Lemma rd_last cap (l r : list Z) j :
  j = zlen l -> rd (cap :: delim :: l ++ r) j = Some (lastd l).
Proof.
  intros ->. pose proof (zlen_nonneg l). pose proof (zlen_nonneg r).
  rewrite rd_in by (rewrite ?zlen_cons, ?zlen_app; lia). f_equal. unfold ix, lastd.
  destruct l as [|x l _] using rev_ind; [done|]. rewrite List.last_last, zlen_app.
  change (zlen [x]) with 1. rewrite !znth_cons_S by (pose proof (zlen_nonneg l); lia).
  rewrite <- app_assoc, znth_app_r by lia. replace (_ - _) with 0 by lia. done.
Qed.

(** The inner loop moves the IDs below [m] to the end of the gap. *)
Lemma xmerge_inner_spec cap m : m <= delim -> forall (l : list Z) fuel gap suf j k,
  StronglySorted Z.ge l -> (length l <= fuel)%nat -> gap <> [] ->
  j = zlen l -> k = zlen l + zlen gap ->
  exists l1 l2 gap', l = l1 ++ l2 /\ zlen gap' = zlen gap /\
    Forall (fun x => m <= x) l1 /\ Forall (fun x => x < m) l2 /\
    xmerge_inner fuel (cap :: delim :: l ++ gap ++ suf) m (lastd l) j k =
      Some (cap :: delim :: l1 ++ gap' ++ l2 ++ suf, lastd l1, zlen l1, zlen l1 + zlen gap).
Proof.
  intros Hm. induction l as [|x l IH] using rev_ind; intros fuel gap suf j k Hs Hf Hg -> ->.
  - exists [], [], gap. split_and!; try done. unfold lastd, xmerge_inner. cbn.
    destruct fuel; cbn [xmerge_inner]; destruct (Z.ltb_spec delim m); done || lia.
  - rewrite length_app in Hf. cbn in Hf. destruct fuel as [|f]; [lia|].
    assert (El : lastd (l ++ [x]) = x) by apply List.last_last. rewrite El.
    cbn [xmerge_inner]. destruct (Z.ltb_spec x m) as [Hx|Hx].
    + destruct gap as [|g gap _] using rev_ind; [done|].
      rewrite <- !app_assoc. cbn [app].
      replace (l ++ x :: gap ++ g :: suf) with ((l ++ x :: gap) ++ g :: suf) by (by rewrite <- app_assoc).
      rewrite wr_body by zl1.
      rewrite <- app_assoc. cbn [mbind option_bind app].
      rewrite rd_last by zl1.
      cbn [mbind option_bind].
      destruct (IH f (x :: gap) (x :: suf) (zlen (l ++ [x]) - 1) (zlen (l ++ [x]) + zlen (gap ++ [g]) - 1))
        as (l1 & l2 & gap' & -> & Hl & F1 & F2 & E).
      { by apply StronglySorted_app_1_l in Hs. }
      { lia. } { done. }
      { zl1. }
      { zl1. }
      cbn [app] in E. rewrite E. exists l1, (l2 ++ [x]), gap'.
      rewrite <- !app_assoc. split_and!; try done.
      * rewrite Hl, zlen_app, !zlen_cons. done.
      * apply List.Forall_app. split; [done|by constructor].
      * do 3 f_equal. rewrite zlen_cons, zlen_app. done.
    + exists (l ++ [x]), [], gap. rewrite El. split_and!; try done; [by rewrite app_nil_r|].
      apply List.Forall_app. split; [|by constructor].
      apply List.Forall_forall. intros y Hy.
      assert (y >= x); [|lia].
      eapply (StronglySorted_app_1_elem_of Z.ge l [x]); [done|by apply list_elem_of_In|by left].
Qed.

Lemma sorted_insert (l1 l2 suf : list Z) m :
  StronglySorted Z.ge ((l1 ++ l2) ++ suf) -> Forall (fun x => m <= x) l1 ->
  Forall (fun x => x < m) l2 -> Forall (fun x => x <= m) suf ->
  StronglySorted Z.ge (l1 ++ m :: l2 ++ suf) /\ Forall (fun x => x <= m) (m :: l2 ++ suf).
Proof.
  intros Hs F1 F2 F3. rewrite <- app_assoc in Hs.
  assert (F : Forall (fun x => x <= m) (l2 ++ suf)).
  { apply List.Forall_app. split; [|done]. eapply List.Forall_impl; [|exact F2]. cbn. lia. }
  split; [|constructor; [lia|done]].
  apply StronglySorted_app in Hs as (G & G1 & G2).
  apply StronglySorted_app. split_and!; [|done|].
  - intros x y Hx Hy. rewrite List.Forall_forall in F1. specialize (F1 x).
    rewrite <- list_elem_of_In in F1. specialize (F1 Hx). cbn in F1. apply elem_of_cons in Hy as [->|Hy]; [lia|]. by apply G.
  - constructor; [done|]. eapply List.Forall_impl; [|exact F]. cbn. lia.
Qed.

Lemma xmerge_outer_spec cap mb h1 h2 rest m : forall l gap suf mr,
  mb = h1 :: h2 :: m ++ mr -> zlen gap = zlen m -> Forall (fun x => x <= delim) m ->
  StronglySorted Z.ge (l ++ suf) -> StronglySorted Z.ge (m ++ suf) ->
  exists r, xmerge_outer (length m) (cap :: delim :: l ++ gap ++ suf ++ rest) mb
              (lastd l) (zlen l) (zlen l + zlen gap) = Some (cap :: delim :: r ++ rest) /\
    r ≡ₚ l ++ m ++ suf /\ StronglySorted Z.ge r.
Proof.
  induction m as [|y m IH] using rev_ind; intros l gap suf mr Hmb Hg Hd Hl Hm.
  - destruct gap; [|rewrite zlen_cons in Hg; pose proof (zlen_nonneg gap);
      change (zlen (@nil Z)) with 0 in Hg; lia].
    exists (l ++ suf). cbn. by rewrite <- app_assoc.
  - apply List.Forall_app in Hd as [Hd Hy%Forall_inv].
    assert (Hf : Forall (fun x => x <= y) suf).
    { apply List.Forall_forall. intros x Hx. assert (y >= x); [|lia].
      eapply (StronglySorted_app_1_elem_of Z.ge (m ++ [y]) suf); [done| |by apply list_elem_of_In].
      apply elem_of_app. right. by left. }
    rewrite length_app. cbn [length]. rewrite Nat.add_1_r. cbn [xmerge_outer].
    assert (Hrd : rd mb (Z.of_nat (S (length m))) = Some y).
    { subst mb. pose proof (zlen_nonneg m). pose proof (zlen_nonneg mr).
      rewrite rd_in by (rewrite ?zlen_cons, ?zlen_app; unfold zlen in *; cbn; lia). f_equal.
      unfold ix. rewrite !znth_cons_S by lia. rewrite <- app_assoc.
      rewrite znth_app_r by (unfold zlen; lia). unfold zlen.
      replace (_ - Z.of_nat (length m)) with 0 by lia. done. }
    rewrite Hrd. cbn [mbind option_bind].
    assert (Hgap : gap <> []).
    { intros ->. rewrite zlen_app in Hg. change (zlen [y]) with 1 in Hg.
      change (zlen (@nil Z)) with 0 in Hg. pose proof (zlen_nonneg m). lia. }
    destruct (xmerge_inner_spec cap y Hy l (length (cap :: delim :: l ++ gap ++ suf ++ rest))
                gap (suf ++ rest) (zlen l) (zlen l + zlen gap)) as (l1 & l2 & gap' & -> & Hg' & F1 & F2 & E);
      [by apply StronglySorted_app_1_l in Hl|cbn; rewrite !length_app; lia|done|done|done|].
    rewrite E. cbn [mbind option_bind]. destruct gap' as [|g gap' _] using rev_ind.
    { change (zlen (@nil Z)) with 0 in Hg'. rewrite Hg, zlen_app in Hg'. change (zlen [y]) with 1 in Hg'.
      pose proof (zlen_nonneg m). lia. }
    replace (l1 ++ (gap' ++ [g]) ++ l2 ++ suf ++ rest) with ((l1 ++ gap') ++ g :: (l2 ++ suf) ++ rest)
      by (by rewrite <- !app_assoc).
    rewrite wr_body by (rewrite <- Hg'; zl1). cbn [mbind option_bind].
    destruct (sorted_insert l1 l2 suf y Hl F1 F2 Hf) as [Hl' Hf'].
    destruct (IH l1 gap' (y :: l2 ++ suf) ([y] ++ mr)) as (r & E' & Hr & Hs).
    + rewrite Hmb, <- app_assoc. done.
    + rewrite Hg, !zlen_app in Hg'. change (zlen [y]) with 1 in Hg'. change (zlen [g]) with 1 in Hg'. lia.
    + done.
    + done.
    + rewrite <- app_assoc in Hm. apply StronglySorted_app in Hm as (G & G1 & G2).
      apply StronglySorted_app. split_and!; [|done|].
      * intros x z Hx Hz. assert (x >= y) by (apply G; [done|by left]).
        rewrite List.Forall_forall in Hf'. specialize (Hf' z). rewrite <- list_elem_of_In in Hf'.
        specialize (Hf' Hz). cbn in Hf'. lia.
      * constructor; [by apply StronglySorted_app_1_r in Hl'; inversion_clear Hl'|].
        apply Forall_inv_tail in Hf'. eapply List.Forall_impl; [|exact Hf']. cbn. lia.
    + exists r. split_and!; [|rewrite Hr|done].
      * rewrite <- Hg', zlen_app. change (zlen [g]) with 1.
        replace (zlen l1 + (zlen gap' + 1) - 1) with (zlen l1 + zlen gap') by lia.
        rewrite <- E', <- !app_assoc. cbn [app]. by rewrite <- ?app_assoc.
      * rewrite <- !app_assoc. cbn [app]. apply Permutation_app_head.
        transitivity ((m ++ [y]) ++ l2 ++ suf); [by rewrite <- app_assoc|].
        rewrite Permutation_app_swap_app. by rewrite <- app_assoc.
Qed.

• Exercise instructions: In the records above, the line with "zlen_cons, zlen_app. done." marks the start and the line with "StronglySorted Z.ge (l ++" marks the end; copy that stretch exactly, both lines included, and nothing else.

• Expected output:
      * do 3 f_equal. rewrite zlen_cons, zlen_app. done.
    + exists (l ++ [x]), [], gap. rewrite El. split_and!; try done; [by rewrite app_nil_r|].
      apply List.Forall_app. split; [|by constructor].
      apply List.Forall_forall. intros y Hy.
      assert (y >= x); [|lia].
      eapply (StronglySorted_app_1_elem_of Z.ge l [x]); [done|by apply list_elem_of_In|by left].
Qed.

Lemma sorted_insert (l1 l2 suf : list Z) m :
  StronglySorted Z.ge ((l1 ++ l2) ++ suf) -> Forall (fun x => m <= x) l1 ->
  Forall (fun x => x < m) l2 -> Forall (fun x => x <= m) suf ->
  StronglySorted Z.ge (l1 ++ m :: l2 ++ suf) /\ Forall (fun x => x <= m) (m :: l2 ++ suf).
Proof.
  intros Hs F1 F2 F3. rewrite <- app_assoc in Hs.
  assert (F : Forall (fun x => x <= m) (l2 ++ suf)).
  { apply List.Forall_app. split; [|done]. eapply List.Forall_impl; [|exact F2]. cbn. lia. }
  split; [|constructor; [lia|done]].
  apply StronglySorted_app in Hs as (G & G1 & G2).
  apply StronglySorted_app. split_and!; [|done|].
  - intros x y Hx Hy. rewrite List.Forall_forall in F1. specialize (F1 x).
    rewrite <- list_elem_of_In in F1. specialize (F1 Hx). cbn in F1. apply elem_of_cons in Hy as [->|Hy]; [lia|]. by apply G.
  - constructor; [done|]. eapply List.Forall_impl; [|exact F]. cbn. lia.
Qed.

Lemma xmerge_outer_spec cap mb h1 h2 rest m : forall l gap suf mr,
  mb = h1 :: h2 :: m ++ mr -> zlen gap = zlen m -> Forall (fun x => x <= delim) m ->
  StronglySorted Z.ge (l ++ suf) -> StronglySorted Z.ge (m ++ suf) ->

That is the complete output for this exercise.